The AIDS epidemic shows no signs of abating, especially in sub-Saharan Africa, and political action to fight the virus is failing, according to a report released.
An estimated 40 million people are living with HIV worldwide, the United Nations' update on the deadly disease shows. Five million became infected with HIV and 3 million died in 2003 alone, the highest figures yet.
Along with southern Africa, where one in five adults is living with HIV/AIDS, the report notes a new wave of HIV epidemics in China, India, Indonesia and Russia.

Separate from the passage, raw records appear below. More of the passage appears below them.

Definition run_operation (d : DOMURL) (op : operation) : outcome DOMURL :=
  match op with
  | SetHref value =>
      r ← dom_set_href d value;
      Returned (match r with TypeError _ => d | Completed d => d end)
  | SetProtocol value => dom_set_protocol d value
  | SetUsername value => dom_set_username d value
  | SetPassword value => dom_set_password d value
  | SetHost value => dom_set_host d value
  | SetHostname value => dom_set_hostname d value
  | SetPort value => dom_set_port d value
  | SetPathname value => dom_set_pathname d value
  | SetSearch value => dom_set_search d value
  | SetHash value => dom_set_hash d value
  | ParamsAppend name value => on_search_params d (λ params, params_append params name value)
  | ParamsDelete name value => on_search_params d (λ params, params_delete params name value)
  | ParamsSet name value => on_search_params d (λ params, params_set params name value)
  | ParamsSort => on_search_params d (params_sort convert_utf8_to_utf16)
  end.

Fixpoint run_operations (d : DOMURL) (ops : list operation) : outcome DOMURL :=
  match ops with
  | [] => Returned d
  | op :: ops => d ← run_operation d op; run_operations d ops
  end.

End Interface.

(** ** Invariants *)
Section Facts.
Context `{SimdutfOk} `{FastFloatOk} `{Icu} `{!IcuOk} `{LegacyEncodersOk}.
Context (convert : bytes → list Z).

Definition dom_wf (d : DOMURL) : Prop := url_wf (url_record d) ∧ Forall valid_param (query_list d).

(** The arguments are well-formed strings. *)
Definition operation_ok (op : operation) : Prop :=
  match op with
  | SetHref v | SetProtocol v | SetUsername v | SetPassword v | SetHost v | SetHostname v | SetPort v
  | SetPathname v | SetSearch v | SetHash v => valid_utf8 v
  | ParamsAppend n v | ParamsSet n v => valid_utf8 n ∧ valid_utf8 v
  | ParamsDelete n v => valid_utf8 n ∧ match v with Some v => valid_utf8 v | None => True end
  | ParamsSort => True
  end.

(** The components of the URL an operation may write, blanked. *)
Definition operation_masked (op : operation) (u : URL) : URL :=
  match op with
  | SetHref _ => new_url
  | SetProtocol _ => masked State.SchemeStart u
  | SetUsername _ => with_username u []
  | SetPassword _ => with_password u []
  | SetHost _ => masked State.Host u
  | SetHostname _ => masked State.Hostname u
  | SetPort _ => masked State.Port u
  | SetPathname _ => masked State.PathStart u
  | SetHash _ => masked State.Fragment u
  | SetSearch _ | ParamsAppend _ _ | ParamsDelete _ _ | ParamsSet _ _ | ParamsSort => masked State.Query u
  end.

Lemma parse_into_returns u value start :
  Forall is_byte value → override_ready u start → in_run start start = true →
  ∃ v, parse_into u value start = Returned v ∧ url_wf v ∧ masked start v = masked start u.
Proof.
  intros Hv Hr Hin. unfold parse_into.
  destruct (basic_parse_override value u start Hv Hr) as (r & v & Hp & Hwf & _).
  pose proof (basic_parse_frame value u start r v Hin Hp) as Hf. rewrite Hp. by exists v.
Qed.

Lemma without_leading_returns value c :
  valid_utf8 value → c < 0x80 → ∃ input, without_leading value c = Returned input ∧ valid_utf8 input
    ∧ (contains_ascii_tab_or_newline value = false → contains_ascii_tab_or_newline input = false).
Proof.
  intros Hv Hc. unfold without_leading. destruct value as [|x value]; [by exists []|].
  cbn [starts_with_char]. destruct (Z.eqb_spec c x) as [<-|Hne]; rewrite substring_view_from_in_range by (simpl; lia).
  - exists value. split_and!; [done|by eapply valid_utf8_tail|]. cbn [contains_ascii_tab_or_newline existsb].
    by intros [_ ?]%orb_false_iff.
  - by exists (x :: value).
Qed.
Lemma tokenize_name_spec pol toks i cp c fuel :
  cps !! i = Some c → (length cps < fuel)%nat →
  stepped pol toks i
    match name_prefix (drop (S i) cps) with
    | [] => (TokenType.InvalidChar, [c], 1%nat)
    | name => (TokenType.Name, name, S (length name))
    end
    (tokenize_name fuel len (mk_tokenizer input pol toks (Z.of_nat i) (Z.of_nat (S i)) cp)).
Proof.
  intros Hc Hfuel. pose proof (lookup_lt_Some _ _ _ Hc). unfold tokenize_name. cbn [m_next_index].
  destruct (name_loop_spec pol toks (Z.of_nat i) (Z.of_nat (S i)) cp (S i) fuel) as (nx & cp' & ->); [lia..|].
  cbn [mbind outcome_bind m_index].
  destruct (name_prefix_prefix (drop (S i) cps)) as [rest Hrest].
  assert (length (name_prefix (drop (S i) cps)) ≤ length cps - S i)%nat as Hle.
  { pose proof (f_equal length Hrest) as Hl. rewrite length_drop, length_app in Hl. lia. }
  destruct (name_prefix (drop (S i) cps)) as [|d name] eqn:En.
  - rewrite (proj2 (Z.leb_le _ _)) by (cbn; lia). by apply error_spec.
  - cbn [length] in Hle |- *. rewrite (proj2 (Z.leb_gt _ _)) by lia.
    rewrite add_default_spec by lia. unfold stepped. cbn [mbind outcome_bind].
    rewrite (bool_decide_eq_false_2 (TokenType.Name = _)), andb_false_r by done.
    eexists _, _. rewrite Hrest. replace (S i + S (length name) - S i)%nat with (length (d :: name)) by (cbn; lia).
    rewrite take_app_length. do 4 f_equal. lia.
Qed.

(** ** Regular expressions *)
Lemma failed_spec pol toks i nx cp c position depth :
  cps !! i = Some c →
  stepped pol toks i (TokenType.InvalidChar, [c], 1%nat)
    (ended ←? (t ←? process_a_tokenizing_error (mk_tokenizer input pol toks (Z.of_nat i) nx cp)
                      (Z.of_nat (S i)) (Z.of_nat i);
               Returned (Value (t, position, depth, true)));
     regexp_finish (Z.of_nat (S i)) ended).
Proof.
  intros Hc. pose proof (error_spec pol toks i nx cp c Hc) as He. revert He. unfold stepped.
  destruct pol; cbn [bool_decide].
  - intros He. rewrite bool_decide_eq_true_2 in * by done. cbn [andb] in *. by rewrite He.
  - intros (nx' & cp' & He). rewrite He. by exists nx', cp'.
Qed.

Lemma regexp_group_length depth first l body :
  regexp_group depth first l = Some body → (length body < length l)%nat.
Proof.
  revert depth first body. induction l as [l IH] using (induction_ltof1 _ (@length Z)). unfold ltof in IH.
  intros depth first body. destruct l as [|c l]; [done|]. cbn [regexp_group].
  repeat case_goal; intros Hr; try done;
    try (apply fmap_Some in Hr as (body' & Hr & ->); apply IH in Hr; cbn [length] in *; lia).
  injection Hr as <-. cbn. lia.
Qed.

(** The token that a closing parenthesis at position [k] ends. *)
Lemma regexp_close_spec pol toks i k nx cp c :
  cps !! i = Some c → (i < k < length cps)%nat →
  stepped pol toks i (regexp_token c (Some (take (k - S i) (drop (S i) cps))))
    (regexp_finish (Z.of_nat (S i))
       (mk_tokenizer input pol toks (Z.of_nat i) nx cp, Z.of_nat (S k), 0, false)).
Proof.
  intros Hc Hk. unfold regexp_finish. rewrite Z.eqb_refl. cbn [negb m_index].
  rewrite wrap64_small by lia.
  assert (length (take (k - S i) (drop (S i) cps)) = k - S i)%nat as Hl.
  { rewrite length_take, length_drop. lia. }
  destruct (Z.eqb_spec (Z.of_nat (S k) - Z.of_nat (S i) - 1) 0) as [He|He].
  - replace (k - S i)%nat with O by lia. by apply error_spec.
  - replace (Z.of_nat (S k) - Z.of_nat (S i) - 1) with (Z.of_nat (k - S i)) by lia.
    rewrite add_spec by lia. cbn [mbind outcome_bind].
    destruct (take (k - S i) (drop (S i) cps)) as [|b body] eqn:Eb; [cbn in Hl; lia|].
    cbn [regexp_token]. unfold stepped.
    rewrite (bool_decide_eq_false_2 (TokenType.Regexp = _)), andb_false_r by done.
    eexists _, _. do 4 f_equal. cbn [length] in Hl. lia.
Qed.

(** Going on after the code points [mid] of the expression. *)
Lemma regexp_extend (k k' i : nat) (mid : list Z) c g :
  (i < k)%nat → (k' = k + length mid)%nat → take (k' - k) (drop k cps) = mid →
  regexp_token c (app (take (k' - S i) (drop (S i) cps)) <$> g)
  = regexp_token c (app (take (k - S i) (drop (S i) cps)) <$> (app mid <$> g)).
Proof.
  intros Hk -> Hmid. rewrite <-option_fmap_compose. f_equal. apply option_fmap_ext. intros body. cbn.
  rewrite app_assoc. f_equal.
  replace (k + length mid - S i)%nat with ((k - S i) + length mid)%nat by lia.
  rewrite <-take_take_drop. f_equal. rewrite drop_drop.
  replace (S i + (k - S i))%nat with k by lia. rewrite <-Hmid at 2. f_equal. lia.
Qed.

Lemma of_nat_eqb a b : (Z.of_nat a =? Z.of_nat b) = (a =? b)%nat.
Proof. destruct (Nat.eqb_spec a b); lia. Qed.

Sub-Saharan Africa accounted for the majority of the new cases in 2003 -- 3 million new infections and 2.3 million deaths.
About 30 percent of people with HIV/AIDS in the world live in southern Africa, which has only 2 percent of the world's population. South Africa itself was home to an estimated 5.3 million people with HIV at the end of 2002 -- the most of any country, the report says. It puts the infection rates in Botswana and Swaziland at almost 39 percent.
"It is quite clear that our current global efforts remain inadequate for an epidemic that is continuing to spiral out of control," said Dr. Peter Piot, executive director of UNAIDS, the United Nations group responsible for coordinating global efforts to fight the disease.
"AIDS is tightening its grip on southern Africa and threatening other regions of the world. Today's report warns regions experiencing newer HIV epidemics that they can either act now or pay later -- as Africa is now having to pay," Piot said.
The report said that "spending and political action has improved dramatically in recent years, but improvements are still far too small and slow in coming to adequately respond to the growing global epidemic. ... Rapid scale-up of treatment access is urgently needed to help avoid the devastating effects of millions of anticipated illnesses and deaths."
The United States' emergency plan on AIDS is cited as a positive response to fighting the disease. But the report says little is being done in other areas to implement basic prevention efforts.
"Prevention resources remain scarce, especially in sub-Saharan Africa where, outside of Senegal and Uganda, few prevention success stories can be identified. In many of the hardest-hit countries, there are no national orphan programs in place, coverage of voluntary counseling and testing is threadbare, and prevention of mother-to-child HIV transmission is virtually non-existent," the report said.
Injected-drug use and unsafe sex are spurring a new wave of epidemics in China, India, Indonesia and Russia and there are "many clear warning signs that Eastern Europe and Central Asia could become home to serious new HIV epidemics," the report says.
It adds that the virus is spreading in areas where, in the past, there was little or no HIV present, and the rapid spread of HIV in places like China, Indonesia and Vietnam is an example of how quickly an epidemic can erupt.